# [Saved data entries]
# # # # # # #

Lemma new_service_wf nm sa : valid_name nm = true → sa ≠ [] → svc_wf (new_service nm sa).
Proof. intros. split; cbn; [done|done|lia|constructor|by left|done]. Qed.

Lemma parse_service_wf args ws c :
  config_wf c → args_hold args ws →
  ∃ c' ctx, parse_service (length ws) args c = Ok (c', ctx) ∧ config_wf c' ∧
    ctx_ok c' (match ctx with Some i => parse_line_service_of i | None => parse_line_no_op end) ∧
    (is_Some ctx → (3 ≤ length ws)%nat).
Proof.
  intros Hc Ha. unfold parse_service. destruct (Nat.ltb_spec (length ws) 3) as [Hl|Hl]; [exists c, None; split_and!; [done..|by intros []]|].
  destruct (lookup_lt_is_Some_2 ws 1 ltac:(lia)) as [nm Hnm]. rewrite (arg_hold _ _ _ _ Ha Hnm). cbn [mbind res_bind].
  destruct (valid_name nm) eqn:Hv; cbn [negb]; [|by eexists _, None].
  unfold service_find_by_name. destruct (list_find _ _) as [[i s]|] eqn:Hf; cbn [fmap option_fmap option_map]; [exists c, None; split_and!; [done..|by intros []]|].
  rewrite (args_from_hold _ _ _ _ Ha eq_refl). cbn [mbind res_bind]. eexists _, (Some _). split; [done|]. split; [|split; [cbn; rewrite length_app; cbn; lia|done]].
  destruct Hc as [H1 H2 H3]. split; cbn; [| |done].
  - apply Forall_app. split; [done|]. constructor; [|done]. apply new_service_wf; [done|].
    intros E%(f_equal length). rewrite length_drop in E. cbn in E. lia.
  - rewrite fmap_app. apply NoDup_app. split_and!; [done| |apply NoDup_singleton].
    cbn. intros n (s & -> & Hs)%list_elem_of_fmap Hn%list_elem_of_singleton.
    apply list_find_None in Hf. rewrite Forall_forall in Hf. exact (Hf s Hs Hn).
Qed.
(* ===== verification/InitServices.v ===== *)
(** Services and commands of Android init (src/init/init/init.c, builtins.c,
    signal_handler.c, keychords.c and handle_property_set_fd of property_service.c): the
    life cycle of a service, the commands that act on init's own state, and the events
    that its main loop serves.

    A command whose function only makes system calls (mount, mkdir, write, ...) leaves
    this state as it is.  The code that the child runs between fork and execve is not
    modelled.  What the system answers is the record [platform]; the results of fork are
    the list [forks] of the state.  A command has the words its function reads, by
    [cmd_wf] of [InitConfig]; one without them is skipped here. *)
From Stdlib Require Import ZArith.
From stdpp Require Import base numbers list strings sets gmap.
From S2P Require Import Prelude Bytes InitLexer InitConfig InitActions InitProps.

Record platform := mkPlatform {
  stat_ok : cstr → bool;                       (* stat(svc->args[0]) *)
  context_ok : service → bool;                 (* the SELinux context of a service can be computed *)
  properties_inited : bool;
  console_opens : bool;
  property_socket : bool;                      (* get_property_set_fd() >= 0 *)
  signal_socket : bool;                        (* get_signal_fd() >= 0 *)
  files : cstr → option (list Z);              (* read_file *)
  persist_dir : option (list persist_entry);
  mount_all_status : cstr → Z;                 (* the exit status of the mounting child, -1 on error *)
  dead_children : list Z;                      (* children that have exited when signals are set up *)
  selinux_of : selinux
}.

Definition has (fl mask : Z) : bool := negb (Z.land fl mask =? 0).
Definition without (fl mask : Z) : Z := Z.land fl (Z.lnot mask).

Definition CRITICAL_CRASH_THRESHOLD : Z := 4.
Definition CRITICAL_CRASH_WINDOW : Z := 4 * 60.

Section Services.
Context `{PropLimits} `{PropertyAreaOk A} `{AndroidIds} (pf : platform).
Abbreviation state := (istate A).

Definition svc_at (i : nat) (s : state) : option service := service_list (icfg s) !! i.
(** [*svc = f( *svc)] *)
Definition upd_svc (i : nat) (f : service → service) (s : state) : state :=
  set_icfg (set_services (alter f i) (icfg s)) s.
Definition upd_flags (f : Z → Z) (sv : service) : service := set_flags (f (flags sv)) sv.
Definition disable (i : nat) (s : state) : state := upd_svc i (upd_flags (λ fl, Z.lor fl SVC_DISABLED)) s.

(** * Starting and stopping *)

(** What fork returns to the parent. *)
Definition fork (s : state) : Z * state :=
  match forks s with
  | [] => (-1, s)
  | p :: r => (p, set_forks r s)
  end.

(** The end of service_start: fork and its bookkeeping. *)
Definition launch (i : nat) (sv : service) (s : state) : state :=
  let (p, s) := fork s in
  if p <? 0 then upd_svc i (λ sv, set_life (flags sv) 0 (time_started sv) (time_crashed sv) (nr_crashed sv) sv) s
  else
    let s := upd_svc i (λ sv, set_life (Z.lor (flags sv) SVC_RUNNING) p (clock s) (time_crashed sv) (nr_crashed sv) sv) s in
    if properties_inited pf then notify_service_state (name sv) "running" s else s.

(** The first assignments of service_start. *)
Definition start_service (sv : service) : service :=
  set_life (without (flags sv) (Z.lor (Z.lor (Z.lor SVC_DISABLED SVC_RESTARTING) SVC_RESET) SVC_RESTART))
    (pid sv) 0 (time_crashed sv) (nr_crashed sv) sv.

Definition service_start (i : nat) (dynamic_args : option cstr) (s : state) : state :=
  let s := upd_svc i start_service s in
  match svc_at i s with
  | None => s
  | Some sv =>
      if has (flags sv) SVC_RUNNING then s
      else if has (flags sv) SVC_CONSOLE && negb (have_console s) then disable i s
      else if negb (stat_ok pf (default [] (head (sargs sv)))) then disable i s
      else if negb (has (flags sv) SVC_ONESHOT) && bool_decide (is_Some dynamic_args) then disable i s
      else if is_enabled (selinux_of pf) && negb (context_ok pf sv) then s
      else launch i sv s
  end.

(** service_stop_or_reset: the new flags; [how] is SVC_DISABLED, SVC_RESET or SVC_RESTART. *)
Definition stop_flags (how fl : Z) : Z :=
  let fl := without fl SVC_RESTARTING in
  let how :=
    if negb (how =? SVC_DISABLED) && negb (how =? SVC_RESET) && negb (how =? SVC_RESTART) then SVC_DISABLED else how in
  if how =? SVC_RESET then Z.lor fl (if has fl SVC_RC_DISABLED then SVC_DISABLED else SVC_RESET) else Z.lor fl how.

Definition service_stop_or_reset (i : nat) (how : Z) (s : state) : state :=
  let s := upd_svc i (upd_flags (stop_flags how)) s in
  match svc_at i s with
  | None => s
  | Some sv =>
      if negb (pid sv =? 0) then notify_service_state (name sv) "stopping" (add_killed (pid sv) s)
      else notify_service_state (name sv) "stopped" s
  end.

Definition service_reset (i : nat) : state → state := service_stop_or_reset i SVC_RESET.
Definition service_stop (i : nat) : state → state := service_stop_or_reset i SVC_DISABLED.

Definition service_restart (i : nat) (s : state) : state :=
  match svc_at i s with
  | None => s
  | Some sv =>
      if has (flags sv) SVC_RUNNING then service_stop_or_reset i SVC_RESTART s
      else if negb (has (flags sv) SVC_RESTARTING) then service_start i None s
      else s
  end.

Definition service_start_if_not_disabled (i : nat) (s : state) : state :=
  match svc_at i s with
  | Some sv => if negb (has (flags sv) SVC_DISABLED) then service_start i None s else s
  | None => s
  end.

# # # # # # #

# [Your assignment]
Please give back the records exactly as written, beginning at the first line and including the line that holds "config_wf c' ∧" as the last.

# [Solution for this task]
Lemma new_service_wf nm sa : valid_name nm = true → sa ≠ [] → svc_wf (new_service nm sa).
Proof. intros. split; cbn; [done|done|lia|constructor|by left|done]. Qed.

Lemma parse_service_wf args ws c :
  config_wf c → args_hold args ws →
  ∃ c' ctx, parse_service (length ws) args c = Ok (c', ctx) ∧ config_wf c' ∧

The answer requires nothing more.